Interestingly, DexCom
DXCM
stock has had a Sharpe Ratio of 0.7 since early 2017, higher than 0.6 for the S&P 500 Index over the same period. This compares with the Sharpe of 1.3 for the Trefis Reinforced Value portfolio. Sharpe is a measure of return per unit of risk, and high-performance portfolios can provide the best of both worlds.

This 89% rise for DexCom stock since late 2019 can primarily be attributed to 1. DexCom’s revenue growth of 117% to $3.2 billion over the last twelve months, compared to $1.5 billion in 2019, partly offset by 2. the company’s P/S ratio falling 9% to 12.5x revenues vs. 13.7x in 2019, and 3. a 5% rise in its total shares outstanding to 388 million. This has meant that the company’s revenue per share metric has risen 107% to $8.24 now, compared to $3.98 in 2019. Our dashboard on Why DexCom Stock Moved has more details.

New customer additions are leading the revenue growth for DexCom amid rising awareness of CGM devices. DexCom is among the few players with regulatory approvals for its wearable continuous glucose monitoring device. There is a high demand for CGM devices that do not require a finger prick, and data can be self-monitored easily. Given the limited competition and a vast pool of diabetic patients (over 37 million in the U.S. alone), the company will likely see strong revenue growth over the coming years.
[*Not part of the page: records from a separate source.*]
Lemma grown_wf sb view i k a view' i' :
  sb_ok sb → map_wf sb view → 0 ≤ k ≤ MAXFILE →
  grown sb view i k a view' i' → file_wf sb view i → file_wf sb view' i'.
Proof.
  intros Hsb Hmap Hk G W. pose proof (free_data _ _ _ Hmap (gr_free _ _ _ _ _ _ _ G)) as Ha.
  pose proof (sb_bounds _ Hsb) as Hbd. unfold datastart in Ha.
  assert (¬ used sb view a) as Hna by (by apply (elem_of_free sb view a), (gr_free _ _ _ _ _ _ _ G)).
  assert (∀ k', 0 ≤ k' ≤ MAXFILE → fslot view i k' ≠ 0 → fslot view i k' ≠ a) as Hnew.
  { intros k' Hk' Hz E. apply Hna. rewrite <- E. by apply (fw_block _ _ _ W k'). }
  assert (∀ k', 0 ≤ k' ≤ MAXFILE →
    (k' = k ∧ fslot view' i' k' = a) ∨ (k' ≠ k ∧ fslot view' i' k' = fslot view i k')) as Hcase.
  { intros k' Hk'. destruct (decide (k' = k)) as [->|Hne]; [left; split; [done|apply G]|].
    right. split; [done|by apply G]. }
  split.
  - rewrite (gr_inode _ _ _ _ _ _ _ G). apply W.
  - rewrite (gr_len _ _ _ _ _ _ _ G). apply W.
  - intros k' Hk' Hz. destruct (Hcase k' Hk') as [[-> ->]|[Hne E]].
    + split; [done|]. apply (gr_used _ _ _ _ _ _ _ G); [lia|by left].
    + rewrite E in *. destruct (fw_block _ _ _ W k' Hk' Hz) as [Hd Hu]. split; [done|].
      apply (gr_used _ _ _ _ _ _ _ G); [unfold data_block, datastart in Hd; lia|by right].
  - intros k1 k2 H1 H2 Hz E.
    destruct (Hcase k1 H1) as [[-> E1]|[Hn1 E1]], (Hcase k2 H2) as [[-> E2]|[Hn2 E2]]; try done.
    + exfalso. apply (Hnew k2); [done|congruence..].
    + exfalso. apply (Hnew k1); [done|congruence..].
    + apply (fw_inj _ _ _ W); congruence.
  - rewrite (gr_inode _ _ _ _ _ _ _ G). apply W.
  - intros bn Hb Hs. rewrite (gr_inode _ _ _ _ _ _ _ G) in Hs. simpl in Hs.
    pose proof (fw_size _ _ _ W). pose proof (fw_full _ _ _ W bn Hb Hs) as Hf.
    assert (0 ≤ bn < MAXFILE) as Hbn by (unfold BSIZE in *; lia).
    rewrite <- fslot_faddr in * by done.
    destruct (Hcase bn ltac:(lia)) as [[-> ->]|[_ ->]]; [lia|done].
Qed.

Lemma grown_map sb view i k a view' i' :
  sb_ok sb → grown sb view i k a view' i' → map_wf sb view → map_wf sb view'.
Proof.
  intros Hsb G Hm n Hn. pose proof (sb_bounds _ Hsb). unfold datastart in *.
  apply (gr_used _ _ _ _ _ _ _ G); [lia|]. right. apply Hm. unfold datastart. lia.
Qed.

Lemma grown_free sb view i k a view' i' :
  grown sb view i k a view' i' → free_blocks sb view' = free_blocks sb view ∖ {[a]}.
Proof.
  intros G. apply set_eq. intros n. rewrite elem_of_difference, !elem_of_free, elem_of_singleton.
  destruct (decide (0 ≤ n < sb_size sb)); [|naive_solver].
  rewrite (gr_used _ _ _ _ _ _ _ G) by done. naive_solver.
Qed.

Lemma iaddr_insert i j a j' :
  (j < length (i_addrs i))%nat →
  iaddr (i_set_addrs (<[j := a]> (i_addrs i)) i) j' = if decide (j' = j) then a else iaddr i j'.
Proof.
  intros Hj. unfold iaddr. simpl. rewrite !nth_lookup. case_decide as E.
  - subst. by rewrite list_lookup_insert_eq.
  - by rewrite list_lookup_insert_ne.
Qed.

Lemma alloc_view sb t a n :
  n ≠ a → n ≠ sb_bmapstart sb → tv_view (tv_alloc sb a t) n = tv_view t n.
Proof. intros. unfold tv_alloc. simpl. by rewrite !fn_lookup_insert_ne. Qed.

Section grow.
Context (sb : superblock) (t : txv) (i : inode) (a : Z).
Context (Hsb : sb_ok sb) (Hok : block_ok (tv_view t (sb_bmapstart sb))) (Hmap : map_wf sb (tv_view t)).
Context (W : file_wf sb (tv_view t) i) (Hfree : a ∈ free_blocks sb (tv_view t)).
(** A block of the file changed and handed to the log or to the disk. *)
Lemma write_one pid s t a off (chunk : list Z) (dir : bool) :
  txrep pid s t → tv_held t = ∅ → (size (tv_logged t) ≤ 28)%nat → data_block (f_sb s) a →
  0 ≤ off → off mod BSIZE + Z.of_nat (length chunk) ≤ BSIZE → bytes chunk →
  let d : block := splice (Z.to_nat (off mod BSIZE)) chunk (tv_view t a) in
  ∃ b l1 l2 l3 l4 t2, f_bread ROOTDEV a pid s = Ret b (f_set_log l1 s) ∧
    f_bdata b pid (f_set_log l1 s) = Ret (tv_view t a) (f_set_log l1 s) ∧
    f_bset b d pid (f_set_log l1 s) = Ret tt (f_set_log l2 s) ∧
    (if dir then f_log_write b (off mod BSIZE) (Z.of_nat (length chunk)) else f_bwrite b) pid (f_set_log l2 s) =
      Ret tt (f_set_log l3 s) ∧
    f_brelse b pid (f_set_log l3 s) = Ret tt (f_set_log l4 s) ∧ txrep pid (f_set_log l4 s) t2 ∧
    tv_view t2 = <[a := d]> (tv_view t) ∧ tv_held t2 = ∅ ∧ tv_logged t2 ⊆ {[a]} ∪ tv_logged t.
Proof.
  intros Ht Hh Hlg Hd Ho Hc Hb d. pose proof (sb_bounds _ (proj1 Ht)) as Hbd. unfold data_block, datastart in Hd.
  pose proof (txrep_view _ _ _ a Ht) as Hok. destruct Hok as [Hl Hby]. change (Z.to_nat BSIZE) with 512%nat in Hl.
  assert (block_ok d) as Hdok by (apply block_ok_splice; [unfold BSIZE in *; dlia|done|done]).
  assert (¬ fs_log_area (f_sb s) a) as Hla by (apply not_log_area; [apply Ht|lia]).
  destruct (tx_bread pid s t a Ht) as (b & l1 & E1 & Ht1); [unfold FSSIZE; lia|by rewrite Hh| |].
  { unfold tx_room. rewrite Hh, dom_empty_L, union_empty_r_L. unfold NBUF. lia. }
  rewrite Hh, insert_empty in Ht1. set (t1 := tv_set_held _ t) in Ht1.
  assert (tv_held t1 !! a = Some b) as Hb1 by apply lookup_singleton_eq.
  pose proof (tx_bdata _ _ _ _ _ Ht1 Hb1) as E2.
  assert (∃ l2 l3 t2, f_bset b d pid (f_set_log l1 s) = Ret tt (f_set_log l2 s) ∧
    (if dir then f_log_write b (off mod BSIZE) (Z.of_nat (length chunk)) else f_bwrite b) pid (f_set_log l2 s) =
      Ret tt (f_set_log l3 s) ∧ txrep pid (f_set_log l3 s) t2 ∧
    tv_view t2 = <[a := d]> (tv_view t) ∧ tv_held t2 = {[a := b]} ∧ tv_logged t2 ⊆ {[a]} ∪ tv_logged t)
    as (l2 & l3 & t2 & E3 & E4 & Ht2 & Hv & Hh2 & Hl2).
  { destruct dir.
    - destruct (tx_update pid _ t1 a b d (off mod BSIZE) (Z.of_nat (length chunk)) Ht1 Hb1 Hla Hdok)
        as (l2 & l3 & E3 & E4 & Ht2); try done.
      { unfold range_ok, BSIZE in *. dlia. }
      { intros k Hk. unfold d. rewrite lookup_splice by (unfold BSIZE in *; dlia). rewrite decide_False; [done|].
        unfold BSIZE in *. dlia. }
      exists l2, l3. eexists. split_and!; [done..|]. done.
    - destruct (tx_write pid _ t1 a b d Ht1 Hb1 Hla Hdok) as (l2 & l3 & E3 & E4 & Ht2).
      exists l2, l3. eexists. split_and!; [done..|]. simpl. set_solver. }
  assert (tv_held t2 !! a = Some b) as Hb2 by (rewrite Hh2; apply lookup_singleton_eq).
  destruct (tx_brelse _ _ _ a b Ht2 Hb2) as (l4 & E5 & Ht3).
  exists b, l1, l2, l3, l4. eexists. split_and!; try done. simpl. rewrite Hh2. apply delete_singleton_eq.
Qed.

Lemma slice_app_tail off m n (l : list Z) : slice off (m + n) l = slice off m l ++ slice (off + m) n l.
Proof.
  unfold slice. rewrite <- drop_drop. rewrite <- (take_drop m (drop off l)) at 1.
  rewrite take_app. rewrite length_take. destruct (decide (m ≤ length (drop off l))%nat).
  - rewrite Nat.min_l by done. rewrite take_ge by (rewrite length_take; lia). do 2 f_equal. lia.
  - rewrite (drop_ge (drop off l)) by lia. rewrite !take_nil, !app_nil_r. rewrite take_take. f_equal. lia.
Qed.
Lemma dirlookup_loop_run pid name dp i fuel : ∀ s t k,
  txrep pid s t → tv_held t = ∅ → tx_room t → f_icache s !! dp = Some i → dir_wf (f_sb s) (tv_view t) i →
  (length (dents (tv_view t) i) - k < fuel)%nat →
  ∃ l', dirlookup_loop devsw_read fuel dp name (DESZ * Z.of_nat k) pid s =
      match list_find (de_match name) (drop k (dents (tv_view t) i)) with
      | Some (j, de) => (ip ← iget ROOTDEV (de_inum de); mret (Some (ip, DESZ * Z.of_nat (k + j)))) pid (f_set_log l' s)
      | None => Ret None (f_set_log l' s)
      end ∧ txrep pid (f_set_log l' s) t.
Proof.
  induction fuel as [|fuel IH]; intros s t k Ht Hh Hr Hi W Hf; [lia|].
  pose proof (dw_size _ _ _ W) as Hs. pose proof (fw_size _ _ _ (dw_file _ _ _ W)) as Hsz.
  cbn [dirlookup_loop]. destruct (decide (k < length (dents (tv_view t) i))%nat) as [Hk|Hk].
  - destruct (dir_read pid s t dp i k Ht Hh Hr Hi W Hk) as (l1 & E1 & Ht1).
    destruct (IH (f_set_log l1 s) t (S k) Ht1 Hh Hr Hi W) as (l2 & E2 & Ht2); [lia|].
    pose proof Hk as Hk'. rewrite length_dents in Hk'. pose proof (lookup_dents (tv_view t) i k Hk') as Hd.
    rewrite (drop_S _ _ _ Hd). cbn [list_find]. fold (dent (tv_view t) i (Z.of_nat k)) in *.
    assert (∀ r, dirlookup_loop devsw_read (S fuel) dp name (DESZ * Z.of_nat k) pid s = r ↔
      (if de_inum (dent (tv_view t) i (Z.of_nat k)) =? 0 then dirlookup_loop devsw_read fuel dp name (DESZ * Z.of_nat (S k))
       else if namecmp name (de_name (dent (tv_view t) i (Z.of_nat k))) =? 0 then
         ip ← iget ROOTDEV (de_inum (dent (tv_view t) i (Z.of_nat k))); mret (Some (ip, DESZ * Z.of_nat k))
       else dirlookup_loop devsw_read fuel dp name (DESZ * Z.of_nat (S k))) pid (f_set_log l1 s) = r) as Hrun.
    { intros r. cbn [dirlookup_loop]. rewrite (bind_Ret _ _ _ _ _ _ (iat_run pid s dp i Hi)).
      rewrite (proj2 (Z.ltb_lt _ _)) by (unfold DESZ in *; dlia).
      rewrite (bind_Ret _ _ _ _ _ _ E1). cbv beta iota. rewrite Z.eqb_refl. cbn [negb].
      fold (dent (tv_view t) i (Z.of_nat k)). rewrite (fw_dev _ _ _ (dw_file _ _ _ W)).
      by replace (DESZ * Z.of_nat k + DESZ) with (DESZ * Z.of_nat (S k)) by (unfold DESZ; lia). }
    cbn [dirlookup_loop] in Hrun. unfold de_match at 1. case_decide as Hm.
    + exists l1. split; [|done]. apply Hrun. destruct Hm as [Hm1 Hm2].
      rewrite (proj2 (Z.eqb_neq _ _)), Hm2, Z.eqb_refl, Nat.add_0_r by done. done.
    + exists l2. split; [|done]. apply Hrun. etransitivity; [|etransitivity; [exact E2|]].
      * destruct (_ =? 0) eqn:Ez; [done|]. destruct (namecmp _ _ =? 0) eqn:En; [|done]. destruct Hm. lia.
      * destruct (list_find _ (drop (S k) _)) as [[j de]|]; simpl; [|done].
        by replace (S (k + j)) with (k + S j)%nat by lia.
  - exists (f_log s). rewrite drop_ge by lia. simpl. split; [|by destruct s].
    mrun (iat_run pid s dp i Hi). rewrite length_dents in Hk. rewrite (proj2 (Z.ltb_ge _ _)) by (unfold DESZ in *; dlia).
    by destruct s.
Qed.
DexCom’s future sales growth will likely be bolstered by its G7 CGM system in the U.S., which secured regulatory approval in December 2022. The company expects its revenue to rise 21% to $3.5 billion in 2023 and $4.9 billion in 2025 (at the mid-point of the provided range). Not only has the company seen stellar revenue growth, but it also saw its margin expand from 9.4% in 2019 to 14.0% now. Our DexCom Operating Income Comparison dashboard has more details.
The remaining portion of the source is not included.